Shall I run to the ships
With the wind in my hair,
Or stay till the day I die
And welcome no sailor?
Ships, hold you poison or grapes?

Hands grumble on the door,
Ships anchor off the bay,
Rain beats the sand and slates.
Shall I let in the stranger,
Shall I welcome the sailor,
Or stay till the day I die?

Hands of the stranger and holds of the ships,
Hold you poison or grapes?

- Dylan Thomas
 

FelixSH

(He/Him)
Wow, The Waking is great. I just love these two lines, they are beautiful:

I wake to sleep, and take my waking slow.
I learn by going where I have to go.

I also have repeatedly now read this here:

And I love it. Hate the topic, love the poem.

I generally started to read poems, two months or so ago. Just on the side, when I have time. Reading them out loud, and just let me feel the flow, the musicality of it. It feels a bit like the, to me, most essential part of a song, the lyrics, as if you reduce it to its core. Again, that's me, lyrics are the most essential part of a song, to me. And poems really show the musicality of language. Well, that's what I get out of them.

Thanks for posting poems here. I enjoy reading them.
 

Teaspoon

(They)
:) thank you for telling me you read them! that means a lot to me.

I always read aloud these poems when I post them here, because that's how they live to me.
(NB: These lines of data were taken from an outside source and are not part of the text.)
(** No transaction comes before one whose output it refers to. *)
Lemma entries_ordered i j e e' o :
  entries !! i = Some e -> entries !! j = Some e' -> o ∈ referred (te_transaction e) ->
  op_tx_hash o = tx_hash (te_transaction e') -> (j < i)%nat.
Proof.
  intros Hi Hj Ho Hh. pose proof Hc as (Hnd & _ & Htopo & _).
  destruct (entry_of e (list_elem_of_lookup_2 _ _ _ Hi)) as (e0 & He0 & Ht & _).
  destruct (entry_of e' (list_elem_of_lookup_2 _ _ _ Hj)) as (e1 & He1 & _ & _).
  assert (te_id e' ∈ SortedTxMap_get_ancestors m (te_id e)) as Hanc.
  { apply (pr_linked _ Hpool _ _ He0). rewrite <- Ht. unfold in_pool_parents.
    apply elem_of_list_to_set, list_elem_of_filter. split; [apply (wf_dom _ (pc_wf _ (pr_consistent _ Hpool))); by exists e1|].
    unfold te_id, TransactionView_proposal_short_id. rewrite <- Hh, elem_of_app.
    apply elem_of_app in Ho as [(d & -> & Hd)%list_elem_of_fmap|Ho].
    - right. apply list_elem_of_fmap. by exists d.
    - left. unfold TransactionView_input_pts_iter in Ho. apply list_elem_of_fmap in Ho as (inp & -> & Hin).
      apply list_elem_of_fmap. by exists inp. }
  destruct (Htopo i e _ Hi Hanc) as (k & e2 & Hk & He2 & Hid).
  enough (j = k) by lia. apply (NoDup_lookup _ j k (te_id e') Hnd); rewrite list_lookup_fmap; [by rewrite Hj|].
  by rewrite He2, <- Hid.
Qed.
End ready.

(** ** The verdicts *)

Section verdicts.
Context `{NumExt} `{Hasher} `{LruCache Z} `{HashOrderSpec, UnstableSortSpec, EntryOrderSpec, UncleOrderSpec}.
Context `{LD : LruMap ProposalShortId DefectEntry} `{LH : LruMap ProposalShortId Byte32}.
Context (system_cell : option (gmap CellDep ResolvedDep)) (consensus : Consensus) (snapshot : Snapshot).
Abbreviation tip := (snap_tip_header snapshot).
Abbreviation store := (snap_store snapshot).
Context (Htip : tip_ready consensus snapshot) (Hcons : consensus_ready consensus).
Context (pool : TxPool) (Hpool : pool_ready snapshot pool).
Context (size_limit size cycles : Z) (entries : list TxEntry).
Context (Hc : commit_ok (proposed pool) size_limit (max_block_cycles consensus) entries size cycles).
Context (proposals : gset ProposalShortId) (cellbase : TransactionView) (epoch : EpochExt).
Context (uncles : list UncleBlockView) (version : Z) (t : BlockTemplate) (time nonce : Z).
Context (Hb : built_from system_cell consensus snapshot entries proposals cellbase epoch uncles version t).
Abbreviation b := (mined (set_current_time t time) nonce).
Abbreviation txs := (cellbase :: (te_transaction <$> entries)).
Context (Hview : genuine cellbase) (Hcb : valid_cellbase (HeaderView_number tip + 1) cellbase).
Context (Hdeps : TransactionView_cell_deps cellbase = []).
Context (Hzero : tx_hash cellbase <> Byte32_zero).
Context (Hfresh : forall id e, stm_entries (pp_inner (proposed pool)) !! id = Some e ->
  tx_hash (te_transaction e) <> tx_hash cellbase).

Lemma txs_genuine : Forall genuine txs.
Proof. constructor; [done|]. by eapply entries_genuine. Qed.
Lemma txs_of_block : transactions_of b txs.
Proof. by eapply mined_transactions; [|apply txs_genuine]. Qed.
Lemma txs_view : BlockView_transactions b = txs.
Proof. apply transactions_of_view, txs_of_block. Qed.
Lemma txs_hashes : NoDup (tx_hash <$> txs).
Proof.
  rewrite fmap_cons. apply NoDup_cons. split; [|by eapply entries_hashes].
  intros (tx & Htx & (e & -> & He)%list_elem_of_fmap)%list_elem_of_fmap.
  destruct (entry_of _ _ _ _ _ _ Hc e He) as (e0 & He0 & Ht & _). apply (Hfresh _ _ He0). by rewrite <- Ht.
Qed.
Lemma number_positive : 0 < BlockView_number b.
Proof. rewrite (mined_number _ _ _ _ _ _ _ _ _ _ Hb). pose proof (tr_number _ _ Htip). lia. Qed.
Lemma not_genesis : BlockView_is_genesis b = false.
Proof. apply Z.eqb_neq. pose proof number_positive. unfold BlockView_number in *. lia. Qed.

Lemma txs_ordered i j tx tx' o :
  txs !! i = Some tx -> txs !! j = Some tx' -> o ∈ referred tx -> op_tx_hash o = tx_hash tx' -> (j < i)%nat.
Proof.
  intros Hi Hj Ho Hh. destruct i as [|i].
  - injection Hi as <-. exfalso. unfold referred in Ho. rewrite Hdeps in Ho. cbn in Ho.
    unfold TransactionView_input_pts_iter in Ho. rewrite (cellbase_inputs _ _ Hcb) in Ho.
    apply list_elem_of_singleton in Ho as ->. cbn in Hh. destruct j as [|j]; [by injection Hj as <-|].
    change ((te_transaction <$> entries) !! j = Some tx') in Hj. rewrite list_lookup_fmap in Hj. destruct (entries !! j) as [e|] eqn:He; [|done]. injection Hj as <-.
    apply (er_hash e); [eapply entry_ready_of; [done..|by eapply list_elem_of_lookup_2]|done].
  - destruct j as [|j]; [lia|]. change ((te_transaction <$> entries) !! i = Some tx) in Hi.
    change ((te_transaction <$> entries) !! j = Some tx') in Hj. rewrite list_lookup_fmap in Hi. rewrite list_lookup_fmap in Hj.
    destruct (entries !! i) as [e|] eqn:Hei; [|done]. destruct (entries !! j) as [e'|] eqn:Hej; [|done].
    injection Hi as <-. injection Hj as <-.
    apply -> Nat.succ_lt_mono. by eapply (entries_ordered snapshot pool Hpool _ _ _ _ _ Hc i j e e' o).
Qed.

(** The block resolves, with the DAO field of the template. *)
Lemma mined_resolves : exists p resolved,
  BlockCellProvider_new b = Ok p /\ resolve_block system_cell consensus store p b = Ok resolved /\
  transaction <$> resolved !! 0%nat = Some cellbase /\
  dao_field CellOutput_calc_data_hash consensus store resolved tip = Ok (dao (BlockView_raw b)).
Proof.
  assert (exists p, BlockCellProvider_new b = Ok p) as [p Hp].
  { apply BlockCellProvider_new_ordered; rewrite txs_view; [apply txs_hashes|].
    intros i j tx tx' o. apply txs_ordered. }
  destruct (bf_resolved _ _ _ _ _ _ _ _ _ _ Hb) as (rtxs & seen & Hr & Hdao).
  eapply (resolve_twins system_cell _
    (OverlayCellProvider_cell (BlockCellProvider_cell CellOutput_calc_data_hash p)
       (store_cell CellOutput_calc_data_hash store)) _ (check_valid store consensus)) in Hr as (resolved & Hr & Htw).
  - exists p, resolved. split_and!; [done| | |].
    + unfold resolve_block. rewrite txs_view, Hr. done.
    + apply resolve_transactions_Ok in Hr as (Htxs & _). rewrite <- list_lookup_fmap, Htxs. done.
    + by eapply dao_field_twins.
  - intros o wd s. apply (block_provider_twin _ b p txs); [apply txs_of_block|apply txs_hashes|done|].
    pose proof number_positive. lia.
  - intros h. unfold Snapshot_check_valid, check_valid. rewrite (tr_meta _ _ Htip). done.
Qed.

(** The transactions were proposed in the window. *)
Lemma mined_two_phase : TwoPhaseCommitVerifier_verify store consensus b = Ok tt.
Proof.
  pose proof number_positive as Hpos. pose proof (bf_number_u64 _ _ _ _ _ _ _ _ _ _ Hb) as Hu.
  pose proof (mined_number _ _ _ _ _ _ _ _ _ _ Hb time nonce) as Hn. pose proof (cr_window _ Hcons) as Hw.
  apply TwoPhaseCommit_Ok; [apply Htip|done|apply not_genesis|by rewrite Hn| |].
  - apply (tr_index _ _ Htip). unfold window_wf in Hw. pose proof (tr_number _ _ Htip). zlia.
  - rewrite txs_view, Hn. cbn [drop]. intros tx (e & -> & He)%list_elem_of_fmap.
    apply (tr_proposals _ _ Htip). destruct (entry_of _ _ _ _ _ _ Hc e He) as (e0 & He0 & _ & _).
    pose proof (win_keys _ _ _ (pr_window _ _ Hpool)) as Hk. rewrite (pr_snapshot _ _ Hpool) in Hk.
    assert (te_id e ∈ proposed_keys pool) as Hin.
    { unfold proposed_keys, txs_of. rewrite dom_fmap. apply elem_of_dom. by exists e0. }
    apply Hk in Hin. by apply elem_of_union in Hin as [?|?%elem_of_empty].
Qed.

Context (bytes_limit : Z) (Hbytes : bytes_limit <= max_block_bytes consensus).
Context (Hsize : calculate_txs_size_limit bytes_limit (tx_data cellbase) uncles proposals = Ok size_limit).
Context (Hlimit : Z.of_nat (base.size proposals) <= max_block_proposals_limit consensus).

(** The block passes the checks that do not need the chain. *)
Lemma mined_accepted : valid_Header (block_header (block_data b)) -> accepted_block consensus b.
Proof.
  intros Hh. assert (block_proposals (block_data b) = hash_iter proposals) as Hprop by exact (bf_proposals _ _ _ _ _ _ _ _ _ _ Hb).
  split.
  - rewrite Hprop, hash_iter_perm. exact Hlimit.
  - intros _. unfold calculate_txs_size_limit in Hsize. apply bind_Ok in Hsize as (s0 & Hs0 & Hlim).
    destruct (Z.leb_spec s0 bytes_limit); [|done]. injection Hlim as Hlim.
    pose proof (entries_size _ _ Hpool _ _ _ _ _ Hc) as Hsum. pose proof Hc as (_ & _ & _ & Hsz & Hle & _).
    exists (s0 + size). split; [|lia]. rewrite <- Hsum. rewrite <- Hsum in Hsz, Hle.
    pose proof (serialized_size_nonneg _ _ Hs0).
    assert (block_data b = mkBlock (block_header (block_data b)) (uncle_data <$> uncles)
      (tx_data cellbase :: (tx_data <$> (te_transaction <$> entries))) (hash_iter proposals)) as ->.
    { rewrite <- (mined_uncles _ _ _ _ _ _ _ _ _ _ Hb time nonce), <- Hprop, <- fmap_cons, <- (to_data _ _ txs_of_block).
      by destruct (block_data b). }
    eapply serialized_size_extends; [done|done|]. pose proof (cr_bytes _ Hcons). unfold u64_max in *.
    split; [|lia]. apply Z.add_nonneg_nonneg; [done|]. apply sumZ_nonneg, Forall_fmap, Forall_true.
    intros tx. cbn. unfold Transaction_serialized_size_in_block, NUMBER_SIZE. lia.
  - intros _. exists cellbase, (te_transaction <$> entries). split_and!; [apply txs_view| |].
    + by rewrite (mined_number _ _ _ _ _ _ _ _ _ _ Hb).
    + apply Forall_fmap, Forall_forall. intros e He. by eapply er_not_cellbase, entry_ready_of.
  - rewrite txs_view. apply txs_hashes.
  - rewrite Hprop, hash_iter_perm. apply NoDup_elements.
  - done.
  - done.
Qed.
End verdicts.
Mind-voice is never quite the same as feeling out the sounds with your tongue and voice box, you know?
 

Daikaiju

Rated Ages 6+
(He, Him)
Damn, Teaspoon. Bless your bardic spirit for reviving this thread. I should see if I can find any more off my dad's stuff to add.
 

Teaspoon

(They)
Damn, Teaspoon. Bless your bardic spirit for reviving this thread. I should see if I can find any more off my dad's stuff to add.
And my thanks to you for starting it! It's a practice that helps centre me, and that's always good.

I would love to read aloud more of your dad's poems, if you're lucky enough to find any.